* ACTION ITEM
Transcribe the data below verbatim from the line with "(** ** The text of the file *)" to the line with "send_tape : list send_answer;". Include both of those lines.

++++

(** * SwiftCxxBridge.hpp: the bridging header of BlinkIDVerify.framework

    The repository ships one source artifact,
    [PrivateHeaders/SwiftCxxBridge.hpp].  It is a text file made of comments
    and preprocessor directives.  This development embeds

    - the file itself, byte for byte, as a string ([SwiftCxxBridge_hpp]);
    - the line structure and the lexical classes of its lines ([source_lines],
      [classify]): blank lines, [//] comments, preprocessor directives and
      everything else (code);
    - the meaning of the directives the file is written in: conditional
      sections selected by a build configuration ([select]), and the inclusion
      rule of the Clang family of preprocessors for [#include], [#import] and
      [#pragma once] ([exec_line], [run], [process_file]), with the nesting
      limit on inclusions as fuel.

    The statements about the header are proved on these definitions. *)

From Stdlib Require Import List String Ascii Arith Bool Lia.
Import ListNotations.
Open Scope string_scope.

(** ** The text of the file *)

Module Text.

(** Line feed, and the double quote that delimits a quoted header name. *)
Definition LF : string := String "010"%char EmptyString.
Definition DQ : string := String "034"%char EmptyString.

(** The sixteen physical lines of the file, as they are in the repository.
    The last line carries no terminating line feed. *)
Definition SwiftCxxBridge_hpp : string :=
  "//" ++ LF ++
  "//  SwiftCxxBridge.hpp" ++ LF ++
  "//  DocumentVerification" ++ LF ++
  "//" ++ LF ++
  "//  Created by DoDo on 11.09.2024.." ++ LF ++
  "//" ++ LF ++
  "" ++ LF ++
  "#pragma once" ++ LF ++
  "" ++ LF ++
  "// missing in Inputs.hpp within runner, so until fixed package gets propagated, this include is needed here" ++ LF ++
  "#include <tuple>" ++ LF ++
  "" ++ LF ++
  "#import " ++ DQ ++ "Frame/InputImage.hpp" ++ DQ ++ LF ++
  "#import " ++ DQ ++ "Session/NativeSession.hpp" ++ DQ ++ LF ++
  "#import " ++ DQ ++ "NativeDocumentVerify.hpp" ++ DQ ++ LF ++
  "#import " ++ DQ ++ "License/NativeLicenseProvider.hpp" ++ DQ.
(** ** The operating system *)

Inductive recv_answer :=
| Received (bytes : list ascii)   (* bytes waiting in the socket *)
| PeerClosed                      (* recv returns 0 *)
| RecvFailed.                     (* recv returns -1 *)

Inductive send_answer :=
| Room (n : Z)        (* the socket takes at most [n] bytes now *)
| WouldBlock          (* -1 with EWOULDBLOCK or EAGAIN *)
| SendFailed.         (* -1 with another errno *)

Record World := {
  clock : list timespec;              (* successive readings of CLOCK_REALTIME *)
  localtime : Z -> option tm;         (* localtime_r; None is a NULL result *)
  stray : Z -> Message;               (* memory around history.messages *)
  accept_tape : list Z;               (* results of accept *)
  poll_tape : list (list Z);          (* revents reported by each poll *)
  recv_tape : list recv_answer;
  send_tape : list send_answer;
  closed_fds : list Z;                (* descriptors given to close, latest first *)
  wire : list (Z * list ascii)        (* bytes taken by send, latest first *)
}.

(** ** Program state and outcomes *)

Record State := {
  first_free_buffer : list Buffer;
  connections : Connections;
  history : History;
  world : World
}.
Lemma ranking_descending_and_stable_witness :
  let c := fun sc => {| c_id := "c"; c_text := "Kriterium"; score := Some (num sc) |} in
  let sc := fun id v => {| s_id := id; s_name := id; description := "";
                           files := [];
                           criteria := ByArea [c v] [] [] [] |} in
  let scs := [sc "first" 5%Z; sc "second" 13%Z; sc "third" 13%Z] in
  let w := ByArea (num 1) (num (-1)) (num 1) (num (-1)) in
  map st_id (Double.sortedForRanking scs w) = ["second"; "third"; "first"] /\
  map st_id (filter (fun row => neqb (total row) (num 13))
                    (Double.sortedForRanking scs w))
  = ["second"; "third"].
Proof.
  intros c sc scs w. split; [vm_compute; reflexivity |].
  destruct (ranking_descending_and_stable scs w) as (_ & _ & H & _).
  - repeat (constructor; [vm_compute; reflexivity |]). constructor.
  - rewrite (H (num 13)). vm_compute. reflexivity.
Defined.

(** C6 as stated fails.  With the weights [1e308] and [-1e308] for S and W,
    a scenario whose S and W means are [2] has the total
    [Infinity + -Infinity = NaN].  Beside a scenario with a finite total, no
    arrangement of the two rows is in descending order of total; the
    ranking leaves them as they stood. *)
Lemma ranking_with_NaN_total_not_descending :
  let c := fun sc => {| c_id := "c"; c_text := "Kriterium"; score := Some (num sc) |} in
  let a := {| s_id := "a"; s_name := "A"; description := ""; files := [];
              criteria := ByArea [c 2%Z] [c 2%Z] [] [] |} in
  let b := {| s_id := "b"; s_name := "B"; description := ""; files := [];
              criteria := ByArea [c 1%Z] [] [] [] |} in
  let w := ByArea (round64 (inject_Z (10 ^ 308)))
                  (round64 (- inject_Z (10 ^ 308))) (num 1) (num 1) in
  (forall x, is_finite (get w x) = true) /\
  map total (Double.perScenarioStats [a; b] w)
  = [NaN; round64 (inject_Z (10 ^ 308))] /\
  map st_id (Double.sortedForRanking [a; b] w) = ["a"; "b"] /\
  forall l, Permutation l (Double.perScenarioStats [a; b] w) ->
    ~ StronglySorted (fun x y => nle (total y) (total x) = true) l.
Proof.
  intros c a b w. split; [intros []; vm_compute; reflexivity |].
  split; [vm_compute; reflexivity |]. split; [vm_compute; reflexivity |].
  intros l Hl Hs.
  assert (Hlen : length l = 2%nat) by (rewrite (Permutation_length Hl); reflexivity).
  destruct l as [| x [| y [| z l]]]; try discriminate.
  inversion Hs as [| ? ? _ Hx]; subst.
  inversion Hx as [| ? ? Hxy _]; subst.
  assert (Hin : forall r, In r [x; y] -> In r (Double.perScenarioStats [a; b] w))
    by (intros r; apply Permutation_in; exact Hl).
  assert (HNaN : exists r, In r [x; y] /\ total r = NaN).
  { assert (H : In (nth 0 (Double.perScenarioStats [a; b] w) x) [x; y]).
    { apply (Permutation_in _ (Permutation_sym Hl)). left. reflexivity. }
    eexists. split; [exact H |]. vm_compute. reflexivity. }
  destruct HNaN as (r & [<- | [<- | []]] & Er); rewrite Er in Hxy.
  - destruct (total y); discriminate.
  - discriminate.
Qed.

(** ** Applying the scores of a response *)





(** C2 at a response with two scores.  The scenario has the unscored
    criteria [c1] and [c2] in area S and the endpoint answers 200 with
    [{"S": {"c1": 5, "c2": 8}}].  Both writes are built from the [selected]
    of the render that started [aiScoreAll], so the write for [c2] puts
    back the unscored [c1]: afterwards [c1] has no score (the specification
    promises [5]) and only [c2] has its score [8]. *)
Theorem aiScoreAll_two_scores_only_last_applied :
  let c1 := {| c_id := "c1"; c_text := "Marke"; score := None |} in
  let c2 := {| c_id := "c2"; c_text := "Reichweite"; score := None |} in
  let sel := {| s_id := "a1"; s_name := "Szenario A"; description := "";
                files := []; criteria := ByArea [c1; c2] [] [] [] |} in
  let st := {| scenarios := [sel]; selectedScenarioId := "a1";
               weights := ByArea (num 1) (num (-1)) (num 1) (num (-1)) |} in
  let data := ByArea (Some ({[ "c1" := JNumber (num 5);
                               "c2" := JNumber (num 8) ]} : gmap string jsval))
                     None None None in
  let res := {| status := 200; statusText := "OK"; text := "";
                json := inr data |} in
  nearestFib (num 5) = num 5 /\
  length (updates (aiScoreAll st sel (Responded res))) = 2%nat /\
  option_map (fun st' => map (fun s => map score (at_S (criteria s))) (scenarios st'))
             (afterAiScoreAll st (Responded res))
  = Some [[None; Some (num 8)]].
Proof.
  intros c1 c2 sel st data res. split; [reflexivity |]. split.
  - vm_compute. reflexivity.
  - vm_compute. reflexivity.
Qed.

(** With a single score in the response the write is not overwritten: the
    criterion named gets the snapped score and the others keep theirs. *)
Example aiScoreAll_single_score :
  let c1 := {| c_id := "c1"; c_text := "Marke"; score := None |} in
  let c2 := {| c_id := "c2"; c_text := "Reichweite"; score := Some (num 2) |} in
  let sel := {| s_id := "a1"; s_name := "Szenario A"; description := "";
                files := []; criteria := ByArea [c1; c2] [] [] [] |} in
  let st := {| scenarios := [sel]; selectedScenarioId := "a1";
               weights := ByArea (num 1) (num (-1)) (num 1) (num (-1)) |} in
  let data := ByArea (Some ({[ "c1" := JNumber (num 4);
                               "c2" := JNumber NaN;
                               "zz" := JNumber (num 9) ]} : gmap string jsval))
                     None None None in
  let res := {| status := 200; statusText := "OK"; text := "";
                json := inr data |} in
  option_map (fun st' => map (fun s => map score (at_S (criteria s))) (scenarios st'))
             (afterAiScoreAll st (Responded res))
  = Some [[Some (num 3); Some (num 2)]].
Proof. vm_compute. reflexivity. Qed.

(** * Further properties of the code *)

(** ** The two snappers *)

Lemma nearestFib_In_offered (n : number) : In (nearestFib n) ALL_FIB_WITH_ZERO.
Proof.
  unfold nearestFib. destruct (nle n (num 0)); [left; reflexivity |].
  right.
  destruct (nearest_loop_In n FIB (nth 0 FIB NaN, nabs (nsub n (nth 0 FIB NaN))))
    as [H | H]; [| exact H].
  rewrite <- H. left. reflexivity.
Qed.

Lemma nearestFib_fixes_offered (v : number) :
  In v ALL_FIB_WITH_ZERO -> nearestFib v = v.
Proof.
  unfold ALL_FIB_WITH_ZERO, FIB, scale. simpl.
  intros H. repeat (destruct H as [<- | H]; [reflexivity |]). destruct H.
Qed.



Lemma snap_step_Fin (q : Q) (p c : Z) :
  snap_step (Fin q) (num p) (num c) =
  if nlt (Fin (Qabs (inject_Z c - q))) (Fin (Qabs (inject_Z p - q)))
  then num c else num p.
Proof. reflexivity. Qed.

(** The [reduce] of [snapFib] keeps the closest member seen so far, the
    lowest one among equally close members. *)
Lemma snap_loop (q : Q) (l : list Z) :
  forall (seen : list Z) (p : Z),
    In p seen ->
    closest_low q p seen ->
    (forall x g, In x l -> In g seen -> (g <= x)%Z) ->
    StronglySorted Z.le l ->
    exists f,
      fold_left (snap_step (Fin q)) (map num l) (num p) = num f /\
      In f (seen ++ l) /\ closest_low q f (seen ++ l).
Proof.
  induction l as [| x l IH]; intros seen p Hp Hc Hle Hs.
  - exists p. rewrite app_nil_r. simpl. auto.
  - inversion Hs as [| ? ? Hs' Hx]; subst.
    change (map num (x :: l)) with (num x :: map num l).
    cbn [fold_left]. rewrite snap_step_Fin.
    assert (Hle' : forall y g, In y l -> In g (seen ++ [x]) -> (g <= y)%Z).
    { intros y g Hy Hg. apply in_app_or in Hg. destruct Hg as [Hg | [<- | []]].
      - apply Hle; [right |]; assumption.
      - rewrite Forall_forall in Hx. apply Hx, Hy. }
    destruct (nlt (Fin (Qabs (inject_Z x - q))) (Fin (Qabs (inject_Z p - q))))
      eqn:E.
    + apply nlt_Fin in E.
      destruct (IH (seen ++ [x]) x) as (f & Hf & Hin & Hcl); auto.
      * apply in_or_app. right. left. reflexivity.
      * intros g Hg. apply in_app_or in Hg. destruct Hg as [Hg | [<- | []]].
        -- destruct (Hc g Hg) as [H1 _]. split; [qabs_lra | intros H2; qabs_lra].
        -- split; [lra | lia].
      * exists f. rewrite <- app_assoc in Hin, Hcl. auto.
    + apply nlt_Fin_false in E.
      destruct (IH (seen ++ [x]) p) as (f & Hf & Hin & Hcl); auto.
      * apply in_or_app. left. assumption.
      * intros g Hg. apply in_app_or in Hg. destruct Hg as [Hg | [<- | []]].
        -- apply Hc, Hg.
        -- split; [qabs_lra |]. intros _.
           apply Hle; [left; reflexivity | exact Hp].
      * exists f. rewrite <- app_assoc in Hin, Hcl. auto.
Qed.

++++

* ANSWER
(** ** The text of the file *)

Module Text.

(** Line feed, and the double quote that delimits a quoted header name. *)
Definition LF : string := String "010"%char EmptyString.
Definition DQ : string := String "034"%char EmptyString.

(** The sixteen physical lines of the file, as they are in the repository.
    The last line carries no terminating line feed. *)
Definition SwiftCxxBridge_hpp : string :=
  "//" ++ LF ++
  "//  SwiftCxxBridge.hpp" ++ LF ++
  "//  DocumentVerification" ++ LF ++
  "//" ++ LF ++
  "//  Created by DoDo on 11.09.2024.." ++ LF ++
  "//" ++ LF ++
  "" ++ LF ++
  "#pragma once" ++ LF ++
  "" ++ LF ++
  "// missing in Inputs.hpp within runner, so until fixed package gets propagated, this include is needed here" ++ LF ++
  "#include <tuple>" ++ LF ++
  "" ++ LF ++
  "#import " ++ DQ ++ "Frame/InputImage.hpp" ++ DQ ++ LF ++
  "#import " ++ DQ ++ "Session/NativeSession.hpp" ++ DQ ++ LF ++
  "#import " ++ DQ ++ "NativeDocumentVerify.hpp" ++ DQ ++ LF ++
  "#import " ++ DQ ++ "License/NativeLicenseProvider.hpp" ++ DQ.
(** ** The operating system *)

Inductive recv_answer :=
| Received (bytes : list ascii)   (* bytes waiting in the socket *)
| PeerClosed                      (* recv returns 0 *)
| RecvFailed.                     (* recv returns -1 *)

Inductive send_answer :=
| Room (n : Z)        (* the socket takes at most [n] bytes now *)
| WouldBlock          (* -1 with EWOULDBLOCK or EAGAIN *)
| SendFailed.         (* -1 with another errno *)

Record World := {
  clock : list timespec;              (* successive readings of CLOCK_REALTIME *)
  localtime : Z -> option tm;         (* localtime_r; None is a NULL result *)
  stray : Z -> Message;               (* memory around history.messages *)
  accept_tape : list Z;               (* results of accept *)
  poll_tape : list (list Z);          (* revents reported by each poll *)
  recv_tape : list recv_answer;
  send_tape : list send_answer;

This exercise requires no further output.